Meet us at the Plaza Bolívar, they said. Bring a friend, they said. We arrived, and there was a large orange tent, shaped like a triangle, about 300 people, news cameras, and people handing out small triangular mirrors wrapped with a sticker that read, “ Colombia legal por las buenas” on the back, with “Visionarios con Antanas Mockus” emblazoned under the mirror’s face. A few minutes later, there was a stir, and Mockus emerged somewhere in the crowd. “La Luz…” he intoned. Nothing happened. A few minutes of scrambling passed, the small crowd amusing itself with the mirrors, and then light! Mockus, a two-time mayor of Bogotá, went on with his…lecture? Speech? It wasn’t exactly either – more like the musing of an interesting uncle you haven’t visited for a while, one who’s been pondering the meaning of life while watching his nieces and nephews scamper about, making a mess of their lives.
We were instructed to turn our mirrors towards the light. Suddenly, hundreds of tiny triangles (one corner each for the three pillars of society? Don’t laugh – there was no gimmick too small) burst upon the building behind us. We were illuminating a short phrase etched prominently on its façade –
os han dado independencia
las leyes os darán libertad
-- Santander
Colombians: arms
have given us independence
laws will give us liberty.
-- Santander
It was moving, I have to admit. Even more affecting was towards the end of the ceremony, whose point was to introduce, officially, members of the party running for the Colombian House and Senate, was felt like an impromptu protest song from the sixties. It wasn’t impromptu, of course, but the whole night had that feel. A man in his fifties broke into a rousing cumbia with the chorus, “we reject the death penalty. We wish to live.” Shortly after, a woman came around with tiny carrot pins. She fastened one to my collar, and I did not ask why. I’d heard of the “Carrot Law” implemented (decreed?) by Mockus during one of his terms, but it seemed an odd symbol for a campaign. (I thought we were doing the mirror thing!) Mockus claims, and he may be right, that this simple law imposing a closing time of 1 AM on bars and clubs, was responsible for the precipitous decline in violent crimes in the city that took place during the late 1990s.

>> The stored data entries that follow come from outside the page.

Lemma others_remove_listener (x : Listener) ls :
  filter (λ l, l ≠ x) (remove_listener x ls) = filter (λ l, l ≠ x) ls.
Proof.
  induction ls as [|y ls IH]; [done|]. simpl.
  destruct (decide (y = x)) as [->|Hne].
  - rewrite bool_decide_eq_true_2, filter_cons by done.
    by rewrite decide_False by (by intros ?).
  - rewrite bool_decide_eq_false_2 by done.
    by rewrite !filter_cons, !decide_True, IH.
Qed.

Lemma others_snoc (x : Listener) ls :
  filter (λ l, l ≠ x) (ls ++ [x]) = filter (λ l, l ≠ x) ls.
Proof.
  rewrite list.filter_app, filter_cons, filter_nil.
  rewrite decide_False by (by intros ?). apply app_nil_r.
Qed.

(** One callback: what it keeps and what it does to the listener list. *)
Lemma lifecycle_step_run e s :
  result (lifecycle_step e) s = Ok ()
  ∧ sipCore (exec (lifecycle_step e) s) = sipCore s
  ∧ calls (exec (lifecycle_step e) s) = calls s
  ∧ config (exec (lifecycle_step e) s) = config s
  ∧ updateHandler (exec (lifecycle_step e) s) = updateHandler s
  ∧ listeners (exec (lifecycle_step e) s)
    = match e with
      | Activate =>
          if bool_decide (update_listener s ∈ listeners s) then listeners s
          else listeners s ++ [update_listener s]
      | Deactivate => remove_listener (update_listener s) (listeners s)
      end.
Proof. by destruct e. Qed.

Lemma lifecycle_step_subscriptions e s :
  (subscriptions s ≤ 1)%nat →
  subscriptions (exec (lifecycle_step e) s)
  = match e with Activate => 1 | Deactivate => 0 end.
Proof.
  intros Hle. destruct (lifecycle_step_run e s) as (_ & _ & _ & _ & Hh & Hl).
  assert (Hu : update_listener (exec (lifecycle_step e) s) = update_listener s).
  { unfold update_listener. by rewrite Hh. }
  unfold subscriptions in *. rewrite Hu, Hl. destruct e.
  - destruct (decide (update_listener s ∈ listeners s)) as [Hin|Hin].
    + rewrite bool_decide_eq_true_2 by done.
      assert (length (filter (λ l, l = update_listener s) (listeners s)) ≠ 0).
      { by rewrite filter_eq_length_0; intros ?. }
      lia.
    + rewrite bool_decide_eq_false_2 by done. by apply filter_eq_length_snoc.
  - rewrite count_remove_listener. lia.
Qed.

Lemma run_lifecycle_subscriptions es s :
  (subscriptions s ≤ 1)%nat →
  result (run_lifecycle es) s = Ok ()
  ∧ subscriptions (exec (run_lifecycle es) s)
    = match list.last es with
      | Some Activate => 1
      | Some Deactivate => 0
      | None => subscriptions s
      end.
Proof.
  revert s. induction es as [|e es IH]; intros s Hle; [done|].
  destruct (run_lifecycle_cons e es s) as [-> ->].
  assert (Hs := lifecycle_step_subscriptions e s Hle).
  destruct (IH (exec (lifecycle_step e) s)) as [-> ->].
  { rewrite Hs. destruct e; lia. }
  split; [done|]. rewrite last_cons, Hs. by destruct (list.last es).
Qed.

Lemma run_lifecycle_keeps es s :
  sipCore (exec (run_lifecycle es) s) = sipCore s
  ∧ calls (exec (run_lifecycle es) s) = calls s
  ∧ config (exec (run_lifecycle es) s) = config s
  ∧ updateHandler (exec (run_lifecycle es) s) = updateHandler s
  ∧ filter (λ l, l ≠ update_listener s) (listeners (exec (run_lifecycle es) s))
    = filter (λ l, l ≠ update_listener s) (listeners s).
Proof.
  revert s. induction es as [|e es IH]; intros s; [done|].
  destruct (run_lifecycle_cons e es s) as [-> _].
  destruct (lifecycle_step_run e s) as (_ & Hc & Hk & Hg & Hh & Hl).
  destruct (IH (exec (lifecycle_step e) s)) as (-> & -> & -> & -> & IHl).
  assert (Hu : update_listener (exec (lifecycle_step e) s) = update_listener s).
  { unfold update_listener. by rewrite Hh. }
  rewrite Hu in IHl. rewrite IHl, Hl. repeat (split; [done|]).
  destruct e.
  - destruct (bool_decide (update_listener s ∈ listeners s)); [done|].
    apply others_snoc.
  - apply others_remove_listener.
Qed.

Lemma call_all_unsubscribed hs s :
  updateHandler s ∉ hs → call_all hs s = (Ok (), s).
Proof.
  induction hs as [|h hs IH]; intros Hn; [done|].
  apply not_elem_of_cons in Hn as [Hne Hn].
  cbn [call_all]. unfold mbind, M_bind. rewrite call_listener_run.
  rewrite bool_decide_eq_false_2 by done. by apply IH.
Qed.

Lemma dispatchEvent_unsubscribed_run ty s :
  (ty, updateHandler s) ∉ listeners s → dispatchEvent ty s = (Ok (), s).
Proof.
  intros Hn.
  change (dispatchEvent ty s)
    with (call_all (snd <$> filter (λ l : Listener, l.1 = ty) (listeners s)) s).
  apply call_all_unsubscribed.
  intros ([ty' h] & Hh & [Hin Hty]%list_elem_of_filter)%list_elem_of_fmap.
  simpl in *. subst. done.
Qed.

(** X8.  Only the last callback counts: with the handler subscribed at most
    once to begin with, any run of activations and deactivations, in any
    order, returns normally and leaves the handler subscribed once if the
    run ends in an activation and not at all if it ends in a deactivation;
    it is never subscribed twice. *)
Theorem run_lifecycle_last_event es s :
  (subscriptions s ≤ 1)%nat →
  result (run_lifecycle es) s = Ok ()
  ∧ (subscriptions (exec (run_lifecycle es) s) ≤ 1)%nat
  ∧ subscriptions (exec (run_lifecycle es) s)
    = match list.last es with
      | Some Activate => 1
      | Some Deactivate => 0
      | None => subscriptions s
      end.
Proof.
  intros Hle. destruct (run_lifecycle_subscriptions es s Hle) as [Hr Hs].
  split; [done|]. split; [|done]. rewrite Hs.
  destruct (list.last es) as [[]|]; lia.
Qed.

(** X9.  Activations and deactivations never call [sipCore] or the console,
    never change [sipCore], [this.config] or the handler, and leave the
    listeners of every other element and event in place and in order. *)
Theorem run_lifecycle_frame es s :
  sipCore (exec (run_lifecycle es) s) = sipCore s
  ∧ calls_since s (exec (run_lifecycle es) s) = []
  ∧ config (exec (run_lifecycle es) s) = config s
  ∧ updateHandler (exec (run_lifecycle es) s) = updateHandler s
  ∧ filter (λ l, l ≠ update_listener s) (listeners (exec (run_lifecycle es) s))
    = filter (λ l, l ≠ update_listener s) (listeners s).
Proof.
  destruct (run_lifecycle_keeps es s) as (Hc & Hk & Hg & Hh & Hl).
  split; [done|]. split; [|done].
  unfold calls_since. rewrite Hk. apply drop_all.
Qed.

(** X10.  An event for which the card's handler is not in the listener list
    leaves the card alone: dispatching it returns normally and changes
    nothing, so no update is requested. *)
Theorem dispatchEvent_unsubscribed ty s :
  (ty, updateHandler s) ∉ listeners s →
  result (dispatchEvent ty) s = Ok () ∧ exec (dispatchEvent ty) s = s.
Proof.
  intros Hn. unfold result, exec. by rewrite dispatchEvent_unsubscribed_run.
Qed.

(** X11.  After a run that ends in a deactivation the update event no longer
    reaches the card: dispatching it changes nothing. *)
Theorem dispatchEvent_after_deactivation es s :
  (subscriptions s ≤ 1)%nat →
  list.last es = Some Deactivate →
  exec (dispatchEvent "sipcore-update") (exec (run_lifecycle es) s)
  = exec (run_lifecycle es) s.
Proof.
  intros Hle Hlast. destruct (run_lifecycle_subscriptions es s Hle) as [_ Hs].
  rewrite Hlast in Hs. apply filter_eq_length_0 in Hs.
  unfold exec at 1. by rewrite dispatchEvent_unsubscribed_run.
Qed.

End Lifecycles.

(** * The card picker list *)

Section Picker.

Import CustomCards.

Implicit Types (cc : option (list entry)).






End Picker.

(** * The properties at work on concrete states *)

Module Checks.

Import Samples.

(** C1, counterexample to the claim as worded.  On a device whose store
    already holds extension 100 with its password, two calls in a row with
    these credentials make no write and no apply at all, so the total is
    not one of each. *)
Lemma setConfig_twice_after_reload_writes_nothing :
  valid unnamed = true ∧ valid lobby = true
  ∧ extension unnamed = extension lobby ∧ password unnamed = password lobby
  ∧ writes (calls_during (setConfig unnamed ;; setConfig lobby) reloaded) = 0
  ∧ applies (calls_during (setConfig unnamed ;; setConfig lobby) reloaded) = 0
  ∧ ¬ (writes (calls_during (setConfig unnamed ;; setConfig lobby) reloaded) = 1
       ∧ applies (calls_during (setConfig unnamed ;; setConfig lobby) reloaded) = 1).
Proof.
  assert (Hw : writes (calls_during (setConfig unnamed ;; setConfig lobby) reloaded) = 0)
    by (vm_compute; reflexivity).
  assert (Ha : applies (calls_during (setConfig unnamed ;; setConfig lobby) reloaded) = 0)
    by (vm_compute; reflexivity).
  repeat split; try reflexivity; try assumption.
  rewrite Hw. intros [? _]. discriminate.
Qed.

(** On a device without override the first of two such calls writes and
    applies once and the second does nothing. *)
Lemma setConfig_twice_at_most_once_witness :
  valid unnamed = true ∧ valid lobby = true
  ∧ writes (calls_during (setConfig unnamed ;; setConfig lobby) fresh) = 1
  ∧ applies (calls_during (setConfig unnamed ;; setConfig lobby) fresh) = 1
  ∧ calls_during (setConfig lobby) (exec (setConfig unnamed) fresh) = [].
Proof.
  destruct (setConfig_twice_at_most_once unnamed lobby fresh
              eq_refl eq_refl eq_refl eq_refl) as (_ & Hsecond & _ & Hd & _).
  destruct (Hd (or_introl eq_refl)) as [Hw Ha].
  split; [reflexivity|]. split; [reflexivity|].
  split; [exact Hw|]. split; [exact Ha|exact Hsecond].
Defined.

Lemma setConfig_change_decision_witness :
  valid lobby = true
  ∧ calls_during (setConfig lobby) fresh
    = [ConsoleInfo "sip-user-card: New credentials detected for 100. Updating localStorage...";
       WriteForceUser (ForceUser.make (Some "100") (Some "mypassword") (Some "Lobby"));
       ApplyForceUser]
  ∧ get_ForceUser (sipCore (exec (setConfig lobby) fresh))
    = Some (ForceUser.make (Some "100") (Some "mypassword") (Some "Lobby"))
  ∧ calls_during (setConfig lobby) reloaded = [].
Proof.
  destruct (setConfig_change_decision lobby fresh eq_refl) as (_ & Hiff & Hd & _).
  destruct (Hd (or_introl eq_refl)) as (_ & Hget & _).
  destruct (setConfig_change_decision lobby reloaded eq_refl) as (_ & _ & _ & Hn).
  split; [reflexivity|]. split; [exact (proj1 Hiff (or_introl eq_refl))|].
  split; [exact Hget|]. apply Hn.
  intros [Hnone|(cur & Hcur & [He|Hp])].
  - discriminate Hnone.
  - injection Hcur as <-. by apply He.
  - injection Hcur as <-. by apply Hp.
Defined.

Lemma setConfig_invalid_fails_untouched_witness :
  valid no_extension = false ∧ valid no_password = false
  ∧ (∃ field, result (setConfig no_extension) reloaded
              = Thrown (JS.mkError ("sip-user-card: '" +:+ field +:+ "' is required"))
              ∧ exec (setConfig no_extension) reloaded = reloaded)
  ∧ (∃ field, result (setConfig no_password) reloaded
              = Thrown (JS.mkError ("sip-user-card: '" +:+ field +:+ "' is required"))
              ∧ exec (setConfig no_password) reloaded = reloaded).
Proof.
  destruct (setConfig_invalid_fails_untouched no_extension reloaded eq_refl)
    as (f1 & _ & Hr1 & He1 & _).
  destruct (setConfig_invalid_fails_untouched no_password reloaded eq_refl)
    as (f2 & _ & Hr2 & He2 & _).
  split; [reflexivity|]. split; [reflexivity|].
  split; [exists f1|exists f2]; split; assumption.
Defined.

Lemma setConfig_label_independent_witness :
  valid lobby = true
  ∧ shown_name (render (exec (setConfig lobby) reloaded)) = "Lobby"
  ∧ writes (calls_during (setConfig lobby) reloaded) = 0
  ∧ applies (calls_during (setConfig lobby) reloaded) = 0.
Proof.
  destruct (setConfig_label_independent lobby reloaded eq_refl)
    as (_ & Hname & _ & _ & Hs).
  destruct Hs as (_ & Hw & Ha & _).
  { eexists. split; [reflexivity|]. split; reflexivity. }
  split; [reflexivity|]. split; [exact (Hname "Lobby" eq_refl)|].
  split; assumption.
Defined.

Lemma display_name_default_in_render_only_witness :
  config (exec (setConfig unnamed) fresh) = Some unnamed
  ∧ display_name unnamed = None
  ∧ shown_name (render (exec (setConfig unnamed) fresh)) = "100"
  ∧ ∃ u, get_ForceUser (sipCore (exec (setConfig unnamed) fresh)) = Some u
         ∧ ForceUser.display_name u = None.
Proof.
  assert (Hc : config (exec (setConfig unnamed) fresh) = Some unnamed)
    by (vm_compute; reflexivity).
  destruct (display_name_default_in_render_only unnamed
              (exec (setConfig unnamed) fresh) Hc eq_refl) as (_ & He & _ & Hs).
  destruct (Hs fresh eq_refl) as (_ & Hdiff & _).
  destruct (Hdiff (or_introl eq_refl)) as (u & Hu & _ & Hn).
  split; [exact Hc|]. split; [reflexivity|].
  split; [exact (proj1 (He "100" eq_refl))|].
  exists u. split; [exact Hu|exact Hn].
Defined.

(** C5, counterexample to the claim as worded.  The forced identity that
    [setConfig] stores for a configuration without display name has no
    display name, not its extension; and on a device whose stored identity
    has none, a card not yet configured labels itself with the placeholder,
    not with the stored extension. *)
Lemma stored_display_name_not_defaulted :
  display_name unnamed = None
  ∧ (∃ u, get_ForceUser (sipCore (exec (setConfig unnamed) fresh)) = Some u
          ∧ ForceUser.extension u = Some "100"
          ∧ ForceUser.display_name u = None
          ∧ ForceUser.display_name u ≠ ForceUser.extension u)
  ∧ (∃ u, get_ForceUser (sipCore reloaded) = Some u
          ∧ ForceUser.extension u = Some "100"
          ∧ ForceUser.display_name u = None
          ∧ shown_name (render reloaded) = "?"
          ∧ shown_name (render reloaded) ≠ "100").
Proof.
  split; [reflexivity|]. split.
  - eexists. split; [vm_compute; reflexivity|].
    split; [reflexivity|]. split; [reflexivity|]. discriminate.
  - eexists. split; [reflexivity|]. split; [reflexivity|].
    split; [reflexivity|]. split; [reflexivity|]. discriminate.
Qed.

Lemma setConfig_invalid_keeps_display_witness :
  valid no_password = false
  ∧ render (exec (setConfig no_password) (exec (setConfig lobby) fresh))
    = render (exec (setConfig lobby) fresh).
Proof.
  split; [reflexivity|].
  exact (proj2 (setConfig_invalid_keeps_display no_password
                  (exec (setConfig lobby) fresh) eq_refl)).
Defined.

Probably wasn’t the only factor, but a factor nonetheless.
I’m looking at the carrot pin and sticky mirror sitting in my desk drawer. I would be pretty shocked if Mockus were elected president (the other former mayor, Enrique Peñalosa, first dropped out of the presidential race, then campaigned for current president and Bush pal Uribe, and now is running for Congress, also under the auspices of his own, eponymous party), but he does know how to get people thinking. That was his job as dean at La Universidad Nacional here in Bogotá, and although he quit that place with a thud (of his pants falling down on stage as he mooned the rowdy auditorium of students), he hasn’t quit the habit of pedagogy.
I’ve been surprised by the level of support he still enjoys in Bogotá, given that some of his antics have been described in the English press as well, antics, but here they seem to have truly accomplished their objective – to get a dialogue rolling. It’s apparent that he gave Bogotá just what it needed at the time: mimes, public baths, and talk of a real and powerful civil society. Surrounded by a violent insurrection with actors on the right and left, now some 40-odd years old, it was a powerful yet playful antidote to what ailed a city.